Every line from the one with "by constructor." to the one with "as [Hne Hall].", including those two, is to be copied exactly; all other lines of the entries below are left out.
*** Opening of Records for this exercise ***
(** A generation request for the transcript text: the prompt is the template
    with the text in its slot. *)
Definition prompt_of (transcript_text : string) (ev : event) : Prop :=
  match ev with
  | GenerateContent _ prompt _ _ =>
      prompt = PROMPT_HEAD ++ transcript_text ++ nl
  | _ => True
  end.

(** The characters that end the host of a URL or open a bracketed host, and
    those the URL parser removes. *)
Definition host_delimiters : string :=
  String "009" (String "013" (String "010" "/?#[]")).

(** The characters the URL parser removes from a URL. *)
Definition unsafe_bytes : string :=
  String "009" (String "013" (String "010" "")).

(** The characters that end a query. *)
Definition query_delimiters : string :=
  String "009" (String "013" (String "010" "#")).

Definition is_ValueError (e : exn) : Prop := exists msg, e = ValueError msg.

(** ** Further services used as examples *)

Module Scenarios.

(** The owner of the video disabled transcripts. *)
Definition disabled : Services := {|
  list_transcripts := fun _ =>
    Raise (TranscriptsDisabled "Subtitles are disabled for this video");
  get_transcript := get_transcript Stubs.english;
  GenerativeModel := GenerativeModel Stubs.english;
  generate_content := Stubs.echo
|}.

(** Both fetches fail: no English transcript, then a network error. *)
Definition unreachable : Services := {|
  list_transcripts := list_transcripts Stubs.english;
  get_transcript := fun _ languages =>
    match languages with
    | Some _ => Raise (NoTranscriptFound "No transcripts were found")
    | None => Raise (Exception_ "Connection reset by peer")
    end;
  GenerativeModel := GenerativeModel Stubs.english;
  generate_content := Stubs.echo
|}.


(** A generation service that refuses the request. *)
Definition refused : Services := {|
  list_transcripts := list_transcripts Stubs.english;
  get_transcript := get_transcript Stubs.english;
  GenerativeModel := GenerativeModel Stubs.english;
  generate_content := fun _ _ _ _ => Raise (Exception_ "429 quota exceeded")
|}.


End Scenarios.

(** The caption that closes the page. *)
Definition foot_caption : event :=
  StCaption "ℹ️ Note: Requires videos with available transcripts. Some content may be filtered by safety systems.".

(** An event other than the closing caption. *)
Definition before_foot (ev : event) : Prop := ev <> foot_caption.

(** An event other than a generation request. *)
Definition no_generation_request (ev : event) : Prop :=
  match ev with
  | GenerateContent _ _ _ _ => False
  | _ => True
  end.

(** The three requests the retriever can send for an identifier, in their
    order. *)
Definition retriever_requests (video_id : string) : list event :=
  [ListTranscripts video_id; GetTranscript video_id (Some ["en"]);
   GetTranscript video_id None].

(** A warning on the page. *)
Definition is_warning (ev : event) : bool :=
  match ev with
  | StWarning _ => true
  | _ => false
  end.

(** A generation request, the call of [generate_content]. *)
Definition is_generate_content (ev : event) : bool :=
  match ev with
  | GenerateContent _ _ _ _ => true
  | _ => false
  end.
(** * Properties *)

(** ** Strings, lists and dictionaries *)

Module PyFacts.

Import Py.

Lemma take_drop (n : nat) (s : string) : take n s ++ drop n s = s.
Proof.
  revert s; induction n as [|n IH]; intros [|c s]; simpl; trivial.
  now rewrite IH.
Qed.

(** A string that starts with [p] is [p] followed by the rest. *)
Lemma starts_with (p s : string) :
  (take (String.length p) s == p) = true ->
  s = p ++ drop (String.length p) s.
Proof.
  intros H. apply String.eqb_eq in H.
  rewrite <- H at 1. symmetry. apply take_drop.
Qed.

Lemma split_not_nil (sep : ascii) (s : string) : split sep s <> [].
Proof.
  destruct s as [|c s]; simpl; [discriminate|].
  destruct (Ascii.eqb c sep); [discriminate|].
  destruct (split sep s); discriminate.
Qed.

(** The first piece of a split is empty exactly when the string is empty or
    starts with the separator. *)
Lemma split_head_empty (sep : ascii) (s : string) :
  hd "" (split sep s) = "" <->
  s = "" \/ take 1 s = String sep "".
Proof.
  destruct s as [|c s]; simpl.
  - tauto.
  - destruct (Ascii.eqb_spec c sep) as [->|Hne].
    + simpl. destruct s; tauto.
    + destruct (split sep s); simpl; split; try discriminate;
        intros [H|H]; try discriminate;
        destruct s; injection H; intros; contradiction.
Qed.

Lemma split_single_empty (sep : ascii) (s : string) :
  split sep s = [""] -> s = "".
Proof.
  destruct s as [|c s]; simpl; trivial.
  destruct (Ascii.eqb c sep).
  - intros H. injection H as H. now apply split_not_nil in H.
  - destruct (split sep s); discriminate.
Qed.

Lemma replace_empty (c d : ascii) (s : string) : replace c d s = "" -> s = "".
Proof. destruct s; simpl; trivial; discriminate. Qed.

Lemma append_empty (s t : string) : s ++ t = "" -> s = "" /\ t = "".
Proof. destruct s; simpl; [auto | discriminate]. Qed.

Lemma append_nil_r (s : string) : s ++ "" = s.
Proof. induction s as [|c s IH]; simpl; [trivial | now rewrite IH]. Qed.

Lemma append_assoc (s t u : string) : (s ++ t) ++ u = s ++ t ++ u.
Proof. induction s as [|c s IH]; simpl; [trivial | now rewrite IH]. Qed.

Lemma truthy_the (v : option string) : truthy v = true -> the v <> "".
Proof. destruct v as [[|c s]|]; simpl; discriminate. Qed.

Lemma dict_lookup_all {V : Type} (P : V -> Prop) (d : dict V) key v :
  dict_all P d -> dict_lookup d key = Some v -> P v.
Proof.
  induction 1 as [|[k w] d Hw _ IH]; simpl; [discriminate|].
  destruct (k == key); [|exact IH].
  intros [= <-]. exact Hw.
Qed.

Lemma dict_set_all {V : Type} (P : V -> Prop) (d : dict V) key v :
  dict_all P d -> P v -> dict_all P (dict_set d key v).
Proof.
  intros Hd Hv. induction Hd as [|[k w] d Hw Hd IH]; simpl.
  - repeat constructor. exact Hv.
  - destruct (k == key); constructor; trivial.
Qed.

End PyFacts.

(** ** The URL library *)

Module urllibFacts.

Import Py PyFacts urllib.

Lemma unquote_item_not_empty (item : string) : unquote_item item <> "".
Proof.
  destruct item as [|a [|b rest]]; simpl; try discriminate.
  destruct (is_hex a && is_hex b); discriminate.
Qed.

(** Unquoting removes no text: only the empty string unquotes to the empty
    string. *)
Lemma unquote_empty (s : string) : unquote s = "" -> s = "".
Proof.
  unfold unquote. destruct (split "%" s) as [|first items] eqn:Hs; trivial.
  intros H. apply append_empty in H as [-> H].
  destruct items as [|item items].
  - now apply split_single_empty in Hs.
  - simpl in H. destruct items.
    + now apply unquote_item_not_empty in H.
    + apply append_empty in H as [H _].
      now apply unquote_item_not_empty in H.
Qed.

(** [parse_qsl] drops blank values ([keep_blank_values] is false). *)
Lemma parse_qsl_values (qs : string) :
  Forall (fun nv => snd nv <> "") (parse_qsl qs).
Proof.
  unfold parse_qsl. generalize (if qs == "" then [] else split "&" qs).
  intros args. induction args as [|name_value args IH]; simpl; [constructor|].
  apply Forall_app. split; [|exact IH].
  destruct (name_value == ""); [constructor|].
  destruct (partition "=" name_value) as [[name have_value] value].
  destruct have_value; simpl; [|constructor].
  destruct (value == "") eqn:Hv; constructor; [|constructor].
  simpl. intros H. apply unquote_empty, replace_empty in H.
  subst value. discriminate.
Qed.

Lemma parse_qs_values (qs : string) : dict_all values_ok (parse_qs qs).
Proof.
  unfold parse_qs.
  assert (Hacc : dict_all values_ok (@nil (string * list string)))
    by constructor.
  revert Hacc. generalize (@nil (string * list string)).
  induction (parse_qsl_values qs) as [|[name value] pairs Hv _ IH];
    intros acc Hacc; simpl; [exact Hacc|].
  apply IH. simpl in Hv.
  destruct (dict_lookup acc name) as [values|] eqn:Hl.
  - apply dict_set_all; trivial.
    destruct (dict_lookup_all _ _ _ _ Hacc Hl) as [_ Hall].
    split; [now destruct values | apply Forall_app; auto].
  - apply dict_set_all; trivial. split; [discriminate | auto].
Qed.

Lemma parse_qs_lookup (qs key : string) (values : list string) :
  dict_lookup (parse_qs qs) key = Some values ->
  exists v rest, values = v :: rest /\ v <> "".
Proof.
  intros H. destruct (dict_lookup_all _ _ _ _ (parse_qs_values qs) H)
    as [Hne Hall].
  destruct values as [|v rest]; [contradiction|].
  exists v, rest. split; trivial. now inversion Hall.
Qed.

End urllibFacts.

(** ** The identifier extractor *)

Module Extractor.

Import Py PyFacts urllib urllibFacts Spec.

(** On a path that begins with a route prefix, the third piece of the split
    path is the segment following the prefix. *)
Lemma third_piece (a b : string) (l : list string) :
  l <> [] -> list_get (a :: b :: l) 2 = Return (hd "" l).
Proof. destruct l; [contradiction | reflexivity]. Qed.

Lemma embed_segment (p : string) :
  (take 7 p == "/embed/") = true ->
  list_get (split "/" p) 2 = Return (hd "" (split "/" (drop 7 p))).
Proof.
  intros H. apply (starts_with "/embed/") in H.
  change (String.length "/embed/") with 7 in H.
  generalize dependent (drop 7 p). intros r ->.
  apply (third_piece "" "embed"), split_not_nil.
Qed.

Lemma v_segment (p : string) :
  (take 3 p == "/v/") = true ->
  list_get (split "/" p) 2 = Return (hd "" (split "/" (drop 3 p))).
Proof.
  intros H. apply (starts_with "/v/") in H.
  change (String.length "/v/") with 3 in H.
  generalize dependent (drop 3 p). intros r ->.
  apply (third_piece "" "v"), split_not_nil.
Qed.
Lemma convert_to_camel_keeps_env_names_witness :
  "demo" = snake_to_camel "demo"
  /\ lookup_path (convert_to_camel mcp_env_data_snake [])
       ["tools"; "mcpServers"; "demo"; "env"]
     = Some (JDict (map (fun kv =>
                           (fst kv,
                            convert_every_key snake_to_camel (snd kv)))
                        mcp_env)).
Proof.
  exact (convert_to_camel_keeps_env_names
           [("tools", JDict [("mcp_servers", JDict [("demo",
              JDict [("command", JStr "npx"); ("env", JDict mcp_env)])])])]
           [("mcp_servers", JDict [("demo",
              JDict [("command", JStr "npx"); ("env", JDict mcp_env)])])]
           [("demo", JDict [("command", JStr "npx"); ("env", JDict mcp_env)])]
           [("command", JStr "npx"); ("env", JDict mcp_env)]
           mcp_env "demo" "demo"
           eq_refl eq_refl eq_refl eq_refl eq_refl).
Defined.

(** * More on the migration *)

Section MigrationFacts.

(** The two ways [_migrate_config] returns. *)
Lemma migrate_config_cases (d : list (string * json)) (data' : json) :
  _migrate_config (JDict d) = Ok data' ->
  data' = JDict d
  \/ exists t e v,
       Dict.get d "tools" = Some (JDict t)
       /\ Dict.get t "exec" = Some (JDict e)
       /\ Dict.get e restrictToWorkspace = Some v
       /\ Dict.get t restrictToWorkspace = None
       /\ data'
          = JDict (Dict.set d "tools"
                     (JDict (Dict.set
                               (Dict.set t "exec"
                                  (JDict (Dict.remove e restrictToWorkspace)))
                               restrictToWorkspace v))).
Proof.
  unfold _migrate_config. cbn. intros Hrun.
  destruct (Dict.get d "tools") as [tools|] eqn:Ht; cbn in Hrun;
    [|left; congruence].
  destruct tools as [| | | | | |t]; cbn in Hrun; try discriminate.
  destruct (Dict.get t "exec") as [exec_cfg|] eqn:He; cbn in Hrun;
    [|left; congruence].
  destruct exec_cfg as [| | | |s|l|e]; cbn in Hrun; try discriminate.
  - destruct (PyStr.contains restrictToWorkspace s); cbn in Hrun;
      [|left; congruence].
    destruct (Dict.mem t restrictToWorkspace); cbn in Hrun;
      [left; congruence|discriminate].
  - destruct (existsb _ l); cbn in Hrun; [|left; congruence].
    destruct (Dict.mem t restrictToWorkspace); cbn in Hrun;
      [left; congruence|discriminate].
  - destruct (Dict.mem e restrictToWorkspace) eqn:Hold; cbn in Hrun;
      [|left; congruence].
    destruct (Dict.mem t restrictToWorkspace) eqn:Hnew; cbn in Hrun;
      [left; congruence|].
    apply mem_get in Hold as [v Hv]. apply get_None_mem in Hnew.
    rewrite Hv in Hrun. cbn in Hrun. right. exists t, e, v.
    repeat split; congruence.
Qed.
*** Close of Records for this exercise ***
**Answer to the exercise**:
    by constructor.
  revert Hacc. generalize (@nil (string * list string)).
  induction (parse_qsl_values qs) as [|[name value] pairs Hv _ IH];
    intros acc Hacc; simpl; [exact Hacc|].
  apply IH. simpl in Hv.
  destruct (dict_lookup acc name) as [values|] eqn:Hl.
  - apply dict_set_all; trivial.
    destruct (dict_lookup_all _ _ _ _ Hacc Hl) as [_ Hall].
    split; [now destruct values | apply Forall_app; auto].
  - apply dict_set_all; trivial. split; [discriminate | auto].
Qed.

Lemma parse_qs_lookup (qs key : string) (values : list string) :
  dict_lookup (parse_qs qs) key = Some values ->
  exists v rest, values = v :: rest /\ v <> "".
Proof.
  intros H. destruct (dict_lookup_all _ _ _ _ (parse_qs_values qs) H)
    as [Hne Hall].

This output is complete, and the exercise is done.